Goals of Treatment: Treatment goals are clinical improvement or resolution of acute


complications, such as variceal bleeding, and resolution of hemodynamic instability
for an episode of acute variceal hemorrhage. Other goals are prevention of complications,
adequate lowering of portal pressure with medical therapy using -adrenergic
blocker therapy, and support of abstinence from alcohol.

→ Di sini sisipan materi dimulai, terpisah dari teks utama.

(** * Beta-t-EGARCH in-mean regression model (pyflux/garch/egarchmreg.py)

    A shallow embedding of the [EGARCHMReg] class: the latent-variable
    layout built by the constructor and rewritten by [add_leverage], the
    recursive filter [_model], the likelihood [neg_loglik], the two
    forecast engines [_mean_prediction] and [_sim_prediction], and the
    estimation guards of [predict], [plot_predict] and [plot_fit].

    Numbers.  NumPy's float64 values are idealised as real numbers ([R]):
    [+], [*], [/], [np.exp], [np.power(_,2)] and [np.sign] are the exact
    real operations, so rounding, overflow and NaN/Inf propagation are
    outside the model.  Where a statement would hold over the reals only,
    the line is given in binary64 as well ([score_value_b64]) and the
    difference is proved.

    Errors.  A Python exception is a value of [exn]; fallible code lives
    in the [result] monad.

    Arrays.  Arrays that a function creates and keeps to itself are lists
    updated by index.  The forecast engines receive arrays from their
    caller, so they run over a store of arrays addressed by reference
    (monad [M]); [copy] and [np.append] allocate, item assignment writes
    in place. *)

From Stdlib Require Import Reals Lra Lia ZArith String DecimalString Floats.
From stdpp Require Import base list.

(** ** Exceptions and the error monad *)

Inductive exn : Type :=
  | IndexError
  | ValueError
  | UnboundLocalError (var : string)
  | Exception (msg : string).

Inductive result (A : Type) : Type :=
  | Ok (a : A)
  | Raise (e : exn).
Arguments Ok {A} a.
Arguments Raise {A} e.

#[global] Instance result_ret : MRet result := fun A a => Ok a.
#[global] Instance result_bind : MBind result := fun A B f r =>
  match r with
  | Ok a => f a
  | Raise e => Raise e
  end.

(** [for i in idx: s = body(i, s)], stopping at the first exception. *)
Fixpoint for_each {S : Type} (body : nat -> S -> result S) (idx : list nat) (s : S)
  : result S :=
  match idx with
  | [] => Ok s
  | i :: rest => s' ← body i s; for_each body rest s'
  end.

(** [for i in range(lo, hi)]. *)
Definition for_range {S : Type} (lo hi : nat) (body : nat -> S -> result S) (s : S)
  : result S :=
  for_each body (seq lo (hi - lo)) s.

(** ** Python sequence operations *)

(** Resolution of a possibly negative index against a length. *)
Definition wrap_index (n : nat) (i : Z) : Z :=
  if (i <? 0)%Z then (i + Z.of_nat n)%Z else i.

(** [l[i]]: negative indices count from the end, out of range raises. *)
Definition py_index {A : Type} (l : list A) (i : Z) : result A :=
  let j := wrap_index (length l) i in
  if (j <? 0)%Z then Raise IndexError
  else match l !! Z.to_nat j with
       | Some x => Ok x
       | None => Raise IndexError
       end.

(** [l[i] = v], in place. *)
Definition py_setitem {A : Type} (l : list A) (i : Z) (v : A) : result (list A) :=
  let j := wrap_index (length l) i in
  if (j <? 0)%Z then Raise IndexError
  else if (j <? Z.of_nat (length l))%Z then Ok (<[Z.to_nat j := v]> l)
  else Raise IndexError.

(** A slice bound: wrapped when negative, then clamped into [0, n]. *)
Definition clamp_index (n : nat) (i : Z) : nat :=
  Z.to_nat (Z.max 0 (Z.min (wrap_index n i) (Z.of_nat n))).

(** [l[lo:hi]] with either bound optional; slices never raise. *)
Definition py_slice {A : Type} (l : list A) (lo hi : option Z) : list A :=
  let a := from_option (clamp_index (length l)) 0 lo in
  let b := from_option (clamp_index (length l)) (length l) hi in
  drop a (take b l).

(** [l.pop()]. *)
Definition py_pop {A : Type} (l : list A) : result (list A) :=
  match l with
  | [] => Raise IndexError
  | _ => Ok (take (length l - 1) l)
  end.

(** [str(n)] for a non-negative int. *)
Definition str (n : nat) : string := NilEmpty.string_of_uint (Nat.to_uint n).

(** ** NumPy operations on idealised floats *)

Definition np_sum (l : list R) : R := foldr Rplus 0%R l.

Definition np_zeros (n : nat) : list R := replicate n 0%R.

(** [np.dot] of two 1-D arrays; the shapes must agree. *)
Definition np_dot (a b : list R) : result R :=
  if decide (length a = length b)
  then Ok (np_sum (zip_with Rmult a b))
  else Raise ValueError.

Definition np_sign (x : R) : R :=
  if Rlt_dec x 0 then (-1)%R else if Rlt_dec 0 x then 1%R else 0%R.

(** ** Latent variables *)

Inductive transform_kind : Type := T_none | T_logit | T_exp.

(** The prior families used by this model (module [inference]). *)
Inductive Prior : Type :=
  | Normal (mu sigma : R) (transform : transform_kind)
  | Uniform (transform : transform_kind).

Definition prior_kind (pr : Prior) : transform_kind :=
  match pr with
  | Normal _ _ tr => tr
  | Uniform tr => tr
  end.

(** Modelled from the spec: the prior's [transform] function lives in the
    [inference] module, which is not part of the source file; the spec
    gives it as identity, logistic ("logit") or exponential. *)
Definition transform (pr : Prior) (x : R) : R :=
  match prior_kind pr with
  | T_none => x
  | T_logit => (1 / (1 + exp (- x)))%R
  | T_exp => exp x
  end.

Record LatentVariable : Type := {
  name : string;
  prior : Prior;
  start : R;
  value : R
}.

Record LatentVariables : Type := {
  z_list : list LatentVariable;
  estimated : bool
}.

(** Modelled from the spec: [add_z] belongs to the latent-variable
    registry, which is not part of the source file; it appends one entry
    (name, prior, start value 0) at the end of the ordered sequence.  The
    variational family passed as third argument is not recorded. *)
Definition add_z (lv : LatentVariables) (nm : string) (pr : Prior) : LatentVariables :=
  {| z_list := z_list lv ++ [ {| name := nm; prior := pr; start := 0; value := 0 |} ];
     estimated := estimated lv |}.

Definition set_start (s : R) (z : LatentVariable) : LatentVariable :=
  {| name := name z; prior := prior z; start := s; value := value z |}.

(** [z_list[i].start = s]. *)
Definition assign_start (lv : LatentVariables) (i : Z) (s : R) : result LatentVariables :=
  z ← py_index (z_list lv) i;
  zl ← py_setitem (z_list lv) i (set_start s z);
  Ok {| z_list := zl; estimated := estimated lv |}.

(** Modelled from the spec: [get_z_values] and [transform_z] belong to the
    registry and the time-series base class; they return the current
    values, raw and passed through each variable's own transform. *)
Definition get_z_values (lv : LatentVariables) : list R :=
  value <$> z_list lv.

Definition transform_z (lv : LatentVariables) : list R :=
  (fun z => transform (prior z) (value z)) <$> z_list lv.

(** ** The model object *)

Record EGARCHMReg : Type := {
  p : nat;
  q : nat;
  max_lag : nat;
  z_no : nat;
  leverage : bool;
  model_name : string;
  data : list R;
  X : list (list R);
  X_names : list string;
  latent_variables : LatentVariables
}.

Definition with_latent_variables (m : EGARCHMReg) (lv : LatentVariables) : EGARCHMReg :=
  {| p := p m; q := q m; max_lag := max_lag m; z_no := z_no m;
     leverage := leverage m; model_name := model_name m; data := data m;
     X := X m; X_names := X_names m; latent_variables := lv |}.

(** [self.X.shape[1]] for a matrix kept as its list of rows. *)
Definition shape1 (X : list (list R)) : nat :=
  match X with
  | [] => 0
  | row :: _ => length row
  end.

(** [_create_latent_variables]. *)
Definition _create_latent_variables (m : EGARCHMReg) : result EGARCHMReg :=
  lv ← for_range 0 (p m) (fun p_term lv =>
         let lv := add_z lv ("p(" ++ str (p_term + 1) ++ ")")%string (Normal 0 0.5 T_logit) in
         if decide (p_term = 0)
         then assign_start lv (-1)%Z 3.00%R
         else assign_start lv (-1)%Z (-4.00)%R)
       (latent_variables m);
  lv ← for_range 0 (q m) (fun q_term lv =>
         let lv := add_z lv ("q(" ++ str (q_term + 1) ++ ")")%string (Normal 0 0.5 T_logit) in
         if decide (q_term = 0)
         then assign_start lv (-1)%Z (-1.50)%R
         else assign_start lv (-1)%Z (-4.00)%R)
       lv;
  let lv := add_z lv "v"%string (Uniform T_exp) in
  let lv := add_z lv "GARCH-M"%string (Normal 0 3 T_none) in
  lv ← for_each (fun parm lv =>
         nm ← py_index (X_names m) (Z.of_nat parm);
         Ok (add_z lv ("Vol Beta " ++ nm)%string (Normal 0 10 T_none)))
       (seq 0 (length (X_names m))) lv;
  lv ← for_each (fun parm lv =>
         nm ← py_index (X_names m) (Z.of_nat parm);
         Ok (add_z lv ("Returns Beta " ++ nm)%string (Normal 0 10 T_none)))
       (seq 0 (length (X_names m))) lv;
  lv ← for_range (p m + q m) (z_no m) (fun i lv => assign_start lv (Z.of_nat i) 0.0%R) lv;
  lv ← assign_start lv (Z.of_nat (p m + q m)) 2.0%R;
  Ok (with_latent_variables m lv).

Tujuan Pengobatan: Tujuan pengobatan adalah perbaikan klinis atau resolusi akut
komplikasi, seperti perdarahan varises, dan resolusi ketidakstabilan hemodinamik untuk
episode perdarahan varises akut. tujuan lainnya adalah pencegahan komplikasi, memadai
menurunkan tekanan portal dengan terapi medis menggunakan -adrenergik terapi blocker,
dan dukungan pantang dari alkohol.
Sirosis menyebabkan asites, hipertensi portal, esophageal varises, ensefalopati hepatic, dan
gangguan koagulasi.
-

Asites adalah akumulasi patologi dari cairan limpa dalam rongga peritoneum dan
merupakan presentasi awal dan umum dari sirosis.
Hipertensi portal ditandai dengan hipervolemia, peningkatan indeks kardiak,
hipertensi, dan penurunan resistensi sistem vascular. Perkembangan dari hipertensi
portal akan mengarah ke varises.
Ensefalopati hepatic adalah gangguan fungsional metabolik pada otak, merujuk pada
perubahan kepribadian, keadaan mental, dan susunan saraf pada orang yang

mengalami gagal hati. Gejalanya diperkirakan karena kadar ammonia meningkat


dalam peredaran darah dan otak, seharusnya ammonia dalam tubuh dirombak oleh
hati. Selain itu glutamat, reseptor agonis benzodiazepine, asam amino aromatic, dan
mangan adalah penyebab paling poten.
Gangguan koagulan disebabkan oleh pengurangan sintesis factor koagulasi,
fibrinolisis
yang
berlebihan,
koagulasi
intravascular
diseminata
(KID),
trombositopenia, dan disfungsi platelet. Selain itu juga terjadi penurunan vitamin K,
dengan faktor VII terpengaruh pertama karena memiliki waktu paruh yang pendek.